**Task item**. The expected response is a copy of every line in the entries below that includes the word "ErrDoesNotExist".

**Information given**.
(** * cloudzip: the S3 range store, the WebDAV shim and the mount server

    A shallow embedding of three files of the repository:
    - [pkg/remote/s3.go]        (module [Remote]),
    - the WebDAV file-system shim of package [dav] (module [Dav]),
    - the [mount-server] command of package [cmd] (module [MountServer]),
    followed by the properties proved about them. *)

From Stdlib Require Import ZArith String Ascii List Bool Lia.
From Stdlib Require Import DecimalString DecimalPos DecimalZ DecimalFacts.
From stdpp Require Import base option list strings gmap.

Open Scope Z_scope.

(* ===================================================================== *)
(** * pkg/remote/s3.go *)
(* ===================================================================== *)

Module Remote.

(** ** Errors *)

(** A Go [error] value as this package sees it: an [awserr.Error] (it has a
    [Code()]), the package sentinel [ErrDoesNotExist], or any other error. *)
Inductive error : Type :=
| AwsError (code message : string)
| ErrDoesNotExist
| PlainError (message : string).

#[global] Instance remote_error_eq_dec : EqDecision error.
Proof. solve_decision. Defined.

(** A Go pair [(value, err)] with [err == nil] exactly on success. *)
Inductive result (A : Type) : Type :=
| Ok (a : A)
| Err (e : error).
Arguments Ok {A} a.
Arguments Err {A} e.

(** The [err] component of such a pair ([None] is [nil]). *)
Definition errOf {A} (r : result A) : option error :=
  match r with Ok _ => None | Err e => Some e end.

**Written reply**.
    [Code()]), the package sentinel [ErrDoesNotExist], or any other error. *)
| ErrDoesNotExist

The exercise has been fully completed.